━━━ INFORMATION SHOWN ━━━
(** C6: [BestIndex] returns [SQLITE_OK] and leaves the constraints as they
    were; a usable constraint with the knn function operator on column 0 is
    given [argvIndex = 1] and [omit], a usable constraint on column -1
    [argvIndex = 2] and [omit], every other constraint keeps its usage
    entry; [idxNum] is [kVector] or [kRowid] after the last recognized
    constraint of the list, and is untouched when there is none. *)
Theorem BestIndex_constraints (vtab : VirtualTable Index) info :
  length (aConstraintUsage info) = nConstraint info ->
  let out := BestIndex vtab info in
  out.1 = SQLITE_OK /\
  aConstraint out.2 = aConstraint info /\
  (forall i c, aConstraint info !! i = Some c ->
     (knn_constraint c ->
      aConstraintUsage out.2 !! i = Some {| argvIndex := 1; omit := 1 |}) /\
     (rowid_constraint c ->
      aConstraintUsage out.2 !! i = Some {| argvIndex := 2; omit := 1 |}) /\
     (ignored_constraint c ->
      aConstraintUsage out.2 !! i = aConstraintUsage info !! i)) /\
  (forall i c, aConstraint info !! i = Some c ->
     (forall j c', (i < j)%nat -> aConstraint info !! j = Some c' ->
        ignored_constraint c') ->
     (knn_constraint c -> idxNum out.2 = kVector) /\
     (rowid_constraint c -> idxNum out.2 = kRowid)) /\
  ((forall i c, aConstraint info !! i = Some c -> ignored_constraint c) ->
   idxNum out.2 = idxNum info).
Proof.
  intros Hlen out. unfold out, BestIndex. cbn [fst snd].
  destruct (BestIndex_loop_spec (aConstraint info) 0%nat info)
    as (Hcons & _ & Hidx & _ & Hat).
  split; [reflexivity |]. split; [exact Hcons |].
  split; [| split].
  - intros i c Hi.
    assert (Hin : (0 + i < length (aConstraintUsage info))%nat).
    { rewrite Hlen. unfold nConstraint. cbn. by eapply lookup_lt_Some. }
    specialize (Hat i c Hi Hin). cbn [Nat.add] in Hat.
    split; [| split]; intros Hc; rewrite Hat.
    + by rewrite (recognized_knn c Hc).
    + by rewrite (recognized_rowid c Hc).
    + by rewrite (recognized_ignored c Hc).
  - intros i c Hi Hlater. rewrite Hidx.
    assert (Hnone : forall j c', (i < j)%nat -> aConstraint info !! j = Some c' ->
                      recognized c' = None).
    { intros j c' Hlt Hj. apply recognized_ignored. by apply (Hlater j c'). }
    split; intros Hc.
    + exact (last_idxNum_last _ _ i c kVector 1 Hi (recognized_knn c Hc) Hnone).
    + exact (last_idxNum_last _ _ i c kRowid 2 Hi (recognized_rowid c Hc) Hnone).
  - intros Hall. rewrite Hidx. apply last_idxNum_ignored.
    intros i c Hi. apply recognized_ignored. by apply (Hall i c).
Qed.

End BestIndex_properties.

Example BestIndex_knn_then_rowid :
  BestIndex (new_table 2 2) knn_then_rowid =
  (SQLITE_OK,
   {| aConstraint := aConstraint knn_then_rowid;
      aConstraintUsage :=
        [ {| argvIndex := 1; omit := 1 |};
          {| argvIndex := 0; omit := 0 |};
          {| argvIndex := 2; omit := 1 |} ];
      idxNum := kRowid |}).
Proof. reflexivity. Qed.

Lemma BestIndex_constraints_witness :
  length (aConstraintUsage knn_then_rowid) = nConstraint knn_then_rowid /\
  aConstraintUsage (BestIndex (new_table 2 2) knn_then_rowid).2 !! 0%nat =
    Some {| argvIndex := 1; omit := 1 |} /\
  idxNum (BestIndex (new_table 2 2) knn_then_rowid).2 = kRowid.
Proof.
  split; [reflexivity |].
  destruct (BestIndex_constraints (new_table 2 2) knn_then_rowid eq_refl)
    as (_ & _ & Husage & Hlast & _).
  split.
  - apply (Husage 0%nat {| iColumn := 0; op := 150; usable := 1 |} eq_refl).
    repeat split. discriminate.
  - apply (Hlast 2%nat {| iColumn := -1; op := 2; usable := 1 |} eq_refl).
    + intros j c' Hlt Hj. do 3 (destruct j as [|j]; [lia |]). discriminate Hj.
    + split; [discriminate | reflexivity].
Defined.

(** ** Update *)

Section Update_properties.

Context {Index : Type} `{!HierarchicalNSW Index} `{!VectorMath}.

Lemma insert_signature_inv argv :
  insert_signature argv = true ->
  exists argv0 argv1,
    (1 <? Z.of_nat (length argv)) = true /\
    argv !! 0%nat = Some argv0 /\ argv !! 1%nat = Some argv1 /\
    (sqlite3_value_type argv0 =? SQLITE_NULL) = true /\
    (sqlite3_value_type argv1 =? SQLITE_NULL) = false.
Proof.
  unfold insert_signature. intros Hsig.
  apply andb_prop in Hsig as [Hargc Hsig].
  destruct (argv !! 0%nat) as [argv0|]; [| discriminate].
  destruct (argv !! 1%nat) as [argv1|]; [| discriminate].
  apply andb_prop in Hsig as [H0 H1]. apply negb_true_iff in H1.
  exists argv0, argv1. auto.
Qed.

Lemma to_int64_sqlite3_value_int64 v :
  to_int64 (sqlite3_value_int64 v) = sqlite3_value_int64 v.
Proof.
  apply to_int64_id. unfold sqlite3_value_int64. apply to_int64_range.
Qed.

Lemma rowid_message rowid :
  sqlite3_vmprintf "rowid %lld out of range" [ArgInt rowid] =
  ("rowid " +:+ pretty rowid +:+ " out of range")%string.
Proof. reflexivity. Qed.

(** Enter the insert branch of [Update]: [Hsig] is the insert signature and
    [H1] names [argv[1]]. *)
Ltac enter_insert Hsig H1 :=
  let a0 := fresh "argv0" in
  let a1 := fresh "argv1" in
  let Hargc := fresh "Hargc" in
  let H0 := fresh "Hargv0" in
  let H1' := fresh "Hargv1" in
  let Ht0 := fresh "Htype0" in
  let Ht1 := fresh "Htype1" in
  destruct (insert_signature_inv _ Hsig)
    as (a0 & a1 & Hargc & H0 & H1' & Ht0 & Ht1);
  rewrite H1 in H1'; injection H1' as <-;
  unfold Update; rewrite Hargc, H0, H1, Ht0, Ht1;
  rewrite sqlite3_value_int64_le_max, to_int64_sqlite3_value_int64;
  cbn [orb].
━━━
--- DESCRIPTION OF THE TASK ---
Scan the entries above for the word "intros" and collect each line holding it.

--- RESPONSE BELOW ---
  intros Hlen out. unfold out, BestIndex. cbn [fst snd].
  - intros i c Hi.
    split; [| split]; intros Hc; rewrite Hat.
  - intros i c Hi Hlater. rewrite Hidx.
    { intros j c' Hlt Hj. apply recognized_ignored. by apply (Hlater j c'). }
    split; intros Hc.
  - intros Hall. rewrite Hidx. apply last_idxNum_ignored.
    intros i c Hi. apply recognized_ignored. by apply (Hall i c).
    + intros j c' Hlt Hj. do 3 (destruct j as [|j]; [lia |]). discriminate Hj.
  unfold insert_signature. intros Hsig.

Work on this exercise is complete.